Panic started to set in. I am so drunk and I can’t believe I am about to get a ticket for public urination and probably drunk in public. This is really going to suck. I’m not sure what made me do it, but the genius thought of RUN came to the forefront of appropriate reactions to this situation. Sure enough, I flip off my loafers (which are my DC shoe loafers which are essentially slippers) pick them up and I bolt barefoot down the bicycle lane of the road. Now anyone who has ever ran from the cops in college or in high school, knows there are a couple things going through your head. First of which is: there is no effing way they can catch me. This sense was heightened tenfold by my extreme intoxication and the fact that I really do run 4-5 miles almost daily. Now I run these 4-5 miles sub 9 minute miles, which is absolutely terrible by any serious runner standards, but not utterly horrible for your average Joe. I drunkly deduced that I could sprint the two miles to the Metro Rail and be safe and sound. So as soon as I take off I hear the cop jump out of his car and see his flash light bouncing all over the road in front of me. The chase is on.

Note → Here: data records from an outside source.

Lemma record_invariant_step ip c n cfg cfg' :
  0 ≤ c →
  record_invariant ip c n cfg →
  record_step ip cfg cfg' →
  record_invariant ip c n cfg'.
Proof.
  intros Hc Hinv Hstep.
  destruct Hstep as [st threads i t m t' st' Hi Hnext Hrun].
  destruct Hinv as (Hlen & Hat & Hamiss & Hsound & Hbound & Hlive).
  cbn [fst snd] in *.
  pose proof (count_if_bounds past_upsert threads) as Bpast.
  pose proof (count_if_bounds answered_locked threads) as Bans.
  pose proof (count_if_bounds about_to_select threads) as Bsel.
  pose proof (count_if_bounds about_to_lock threads) as Block.
  pose proof (count_if_member past_upsert threads i t Hi) as [Mpast _].
  pose proof (count_if_member (read_amiss (c + Z.of_nat n)) threads i t Hi)
    as [_ Mamiss].
  specialize (Mamiss Hamiss).
  unfold record_invariant. cbn [fst snd].
  rewrite !(count_if_insert _ threads i t t' Hi), length_insert.
  destruct t as [now|now|now|now row|r]; cbn in Hnext; [..|discriminate];
    injection Hnext as <-.
  - (* the schema statement *)
    rewrite bind_eq, ensureLoginIpTable_eq in Hrun. injection Hrun as <- <-.
    change (attempts_at (ready st) (login_key ip))
      with (attempts_at st (login_key ip)).
    change (is_locked (ready st) (login_key ip))
      with (is_locked st (login_key ip)).
    cbn [past_upsert answered_locked about_to_select about_to_lock read_amiss
         Z.b2z].
    rewrite !Z.sub_0_r, !Z.add_0_r. done.
  - (* the upsert *)
    assert (Hst' : t' = Upserted now
                   ∧ st' = (Sql.upsert_attempt (login_key ip) now st).2)
      by (rewrite bind_eq in Hrun; by injection Hrun as <- <-).
    destruct Hst' as [-> ->]. clear Hrun.
    destruct (upsert_attempt_effect (login_key ip) now st) as [-> ->].
    cbn [past_upsert answered_locked about_to_select about_to_lock read_amiss
         Z.b2z].
    settle Hsound.
  - (* the select *)
    rewrite bind_eq in Hrun. unfold Sql.select_login in Hrun. cbn in Hrun.
    injection Hrun as <- <-. specialize (Mpast eq_refl).
    destruct (select_login_counted (login_key ip) st ltac:(lia))
      as (row & -> & Hrow).
    cbn [past_upsert answered_locked about_to_select about_to_lock read_amiss
         Z.b2z].
    destruct (Z.leb_spec 1 (attempts row)) as [_|?]; [|lia].
    destruct (Z.leb_spec (attempts row) (c + Z.of_nat n)) as [_|?]; [|lia].
    cbn [andb negb Z.b2z].
    destruct (Z.leb_spec 5 (attempts row)) as [H5|Hlt]; cbn [Z.b2z];
      settle Hsound.
  - (* the threshold test, and the update when it holds *)
    specialize (Mpast eq_refl).
    destruct row as [row|]; [|discriminate Mamiss].
    cbn [read_amiss] in Mamiss. apply negb_false_iff, andb_prop in Mamiss.
    destruct Mamiss as [Hlo%Z.leb_le Hhi%Z.leb_le].
    rewrite num_or_threshold in Hrun.
    change CONFIG.LOGIN_MAX_ATTEMPTS with 5 in Hrun.
    cbn [past_upsert answered_locked about_to_select about_to_lock read_amiss
         Z.b2z].
    destruct (Z.leb_spec 1 (attempts row)) as [_|?]; [|lia].
    destruct (Z.leb_spec (attempts row) (c + Z.of_nat n)) as [_|?]; [|lia].
    cbn [andb negb Z.b2z].
    destruct (Z.leb_spec 5 (attempts row)) as [H5|Hlt].
    + assert (Hst' : t' = Returned now_locked
                     ∧ st' = (Sql.update_lock
                                (now + CONFIG.LOGIN_LOCKOUT_MINUTES * 60 * 1000)
                                now (login_key ip) st).2)
        by (rewrite bind_eq in Hrun; by injection Hrun as <- <-).
      destruct Hst' as [-> ->]. clear Hrun.
      destruct (update_lock_effect
                  (now + CONFIG.LOGIN_LOCKOUT_MINUTES * 60 * 1000) now
                  (login_key ip) st ltac:(lia)) as [-> ->].
      cbn [past_upsert answered_locked about_to_select about_to_lock read_amiss
           now_locked RecordResult.locked Z.b2z].
      settle Hsound.
    + injection Hrun as <- <-.
      cbn [past_upsert answered_locked about_to_select about_to_lock read_amiss
           RecordResult.locked Z.b2z].
      settle Hsound. intros H5 _.
      destruct (Hlive H5 Mpast) as [?|[?|?]];
        [by left|right; left; lia|right; right; lia].
Qed.
Lemma repo_pages_asks (P : request -> Prop) (user : string)
    (hdrs : list (string * string)) :
  P (mk_request (api ++ "/users/" ++ user ++ "/repos") hdrs []) ->
  forall (fuel : nat) (acc : list item) (page : Z),
    only_asks P (repo_pages fuel user hdrs acc page).
Proof.
  intros HP. induction fuel as [|fuel IH]; intros acc page; cbn [repo_pages].
  - apply only_asks_ret.
  - apply only_asks_bind; [apply only_asks_get; exact HP|]. intros resp.
    destruct (negb (fst resp =? 200)); [apply only_asks_ret|].
    apply only_asks_bind; [apply only_asks_json|]. intros j. cbv zeta.
    destruct (items j) as [|r data]; [apply only_asks_ret|].
    destruct (Z.of_nat (length (r :: data)) <? 100); [apply only_asks_ret | apply IH].
Qed.

Lemma get_repo_count_asks (P : request -> Prop) (secrets : gmap string string)
    (user : string) (use_token : bool) (fuel : nat) :
  (forall hdrs,
      hdrs = ("Accept", "application/vnd.github+json")
             :: match secrets !! "GITHUB_TOKEN" with
                | Some tok => if use_token then [("Authorization", "token " ++ tok)] else []
                | None => []
                end ->
      P (mk_request (api ++ "/users/" ++ user ++ "/repos") hdrs [])) ->
  only_asks P (get_repo_count secrets fuel user use_token).
Proof.
  intros HP. unfold get_repo_count.
  apply only_asks_bind; [|intros r; apply only_asks_ret].
  apply repo_pages_asks. apply HP. reflexivity.
Qed.

Lemma get_repos_created_this_year_asks (P : request -> Prop)
    (secrets : gmap string string) (user : string) (today : Z) :
  (forall hdrs,
      hdrs = match secrets !! "GITHUB_TOKEN" with
             | Some tok => [("Authorization", "token " ++ tok)]
             | None => []
             end ->
      P (mk_request (api ++ "/users/" ++ user ++ "/repos?type=owner&per_page=100") hdrs [])) ->
  only_asks P (get_repos_created_this_year secrets user today).
Proof.
  intros HP. unfold get_repos_created_this_year.
  apply only_asks_bind; [apply only_asks_get; apply HP; reflexivity|]. intros resp.
  destruct (negb (fst resp =? 200)); [apply only_asks_ret|].
  apply only_asks_bind; [apply only_asks_json|]. intros j.
  apply only_asks_bind; [apply only_asks_as_repos|]. intros repos.
  apply only_asks_ret.
Qed.

Lemma monthly_repos_asks (P : request -> Prop) (username : string)
    (hdrs prms : list (string * string)) :
  (forall nm, P (mk_request (api ++ "/repos/" ++ username ++ "/" ++ nm ++ "/commits")
                   hdrs prms)) ->
  forall (repos : list repo) (mc : gmap string Z),
    only_asks P (monthly_repos username hdrs prms repos mc).
Proof.
  intros HP. induction repos as [|r repos IH]; intros mc; cbn [monthly_repos].
  - apply only_asks_ret.
  - apply only_asks_bind; [apply only_asks_get; apply HP|]. intros resp.
    destruct (fst resp =? 200); [|apply IH].
    apply only_asks_bind; [apply only_asks_json|]. intros j.
    apply only_asks_bind; [apply only_asks_as_commits|]. intros commits. apply IH.
Qed.

Lemma get_github_monthly_commits_asks (P : request -> Prop)
    (secrets : gmap string string) (username : string) (months : Z) (now : datetime_t) :
  (forall hdrs u prms,
      hdrs = match secrets !! "GITHUB_TOKEN" with
             | Some tok => if truthy tok then [("Authorization", "token " ++ tok)] else []
             | None => []
             end ->
      (u = api ++ "/users/" ++ username ++ "/repos" /\ prms = []
       \/ exists nm, u = api ++ "/repos/" ++ username ++ "/" ++ nm ++ "/commits") ->
      P (mk_request u hdrs prms)) ->
  only_asks P (get_github_monthly_commits secrets username months now).
Proof.
  intros HP. unfold get_github_monthly_commits.
  apply only_asks_try; [|intros e; apply only_asks_ret].
  apply only_asks_bind;
    [apply only_asks_get; apply HP; [reflexivity | left; split; reflexivity]|].
  intros resp.
  apply only_asks_bind; [apply only_asks_status|]. intros _.
  apply only_asks_bind; [apply only_asks_json|]. intros j.
  apply only_asks_bind; [apply only_asks_lift|]. intros start.
  apply only_asks_bind; [apply only_asks_as_repos|]. intros repos.
  apply only_asks_bind.
  - apply monthly_repos_asks. intros nm. apply HP; [reflexivity|]. right. exists nm. reflexivity.
  - intros mc. destruct (decide (mc = ∅)); [apply only_asks_ret|].
    destruct (parse_months (map_to_list mc)); [apply only_asks_ret | apply only_asks_raise].
Qed.

Lemma github_request_asks (P : request -> Prop) (secrets : gmap string string)
    (u : string) (prms : list (string * string)) :
  (forall hdrs,
      hdrs = ("Accept", "application/vnd.github+json")
             :: match GITHUB_TOKEN secrets with
                | Some tok => if truthy tok then [("Authorization", "token " ++ tok)] else []
                | None => []
                end ->
      P (mk_request u hdrs prms)) ->
  only_asks P (github_request secrets u prms).
Proof.
  intros HP. unfold github_request.
  apply only_asks_bind; [apply only_asks_get; apply HP; reflexivity|]. intros resp.
  apply only_asks_bind; [apply only_asks_status|]. intros _. apply only_asks_json.
Qed.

He keeps yelling “YOU IN THE YELLOW SHIRT STOP NOW!” Granted I do have on a obnoxiously yellow shirt that is really closer to a fluorescent and could be seen from a mile away. So using my amazing drunk logic again, I rip off my shirt and continue down the road topless. I mean a guy with no shirt is way harder to spot than a guy with a fluorescent shirt, right? It is about this point that I pass my new friends Gretchen, Weepy and Sorry running for my life. As I pass, I hear Sorry go “What the fuck?!” I would give anything to know what was going through their heads at the time. Now I have heard of the phenomenon drunk strength, but I had pure drunk speed. I ran faster than I ever had before. The only thing that was pumping through my veins was alcohol and adrenaline. My senses were numb, my feet felt no pain, and I was just in a drunken trance of speed and fear. The cop had no shot. He did run after me for at least a half mile, which is actually a really long time when you think about it - somewhere in the region of three and a half to four minutes. Even after the cop was long gone I did not slow down and continued my run to the Metro Rail station. Miraculously, I made it there not in hand cuffs, and without a piece of 3 inch glass in my foot. I fought the law and I won! Kerry Collins, I know you are super proud of your TWENTY EIGHT year old son.
Of course, I have no idea what Gretchen’s last name is or remember what restaurant she worked at, or have her number or anything of the sort. So I take solace in that the last time she ever laid her eyes on Matty C was me dead sprinting barefoot, shirtless, with my loafers in one hand and my tshirt in the other, with a cop in hot pursuit. It’s pretty romantic really.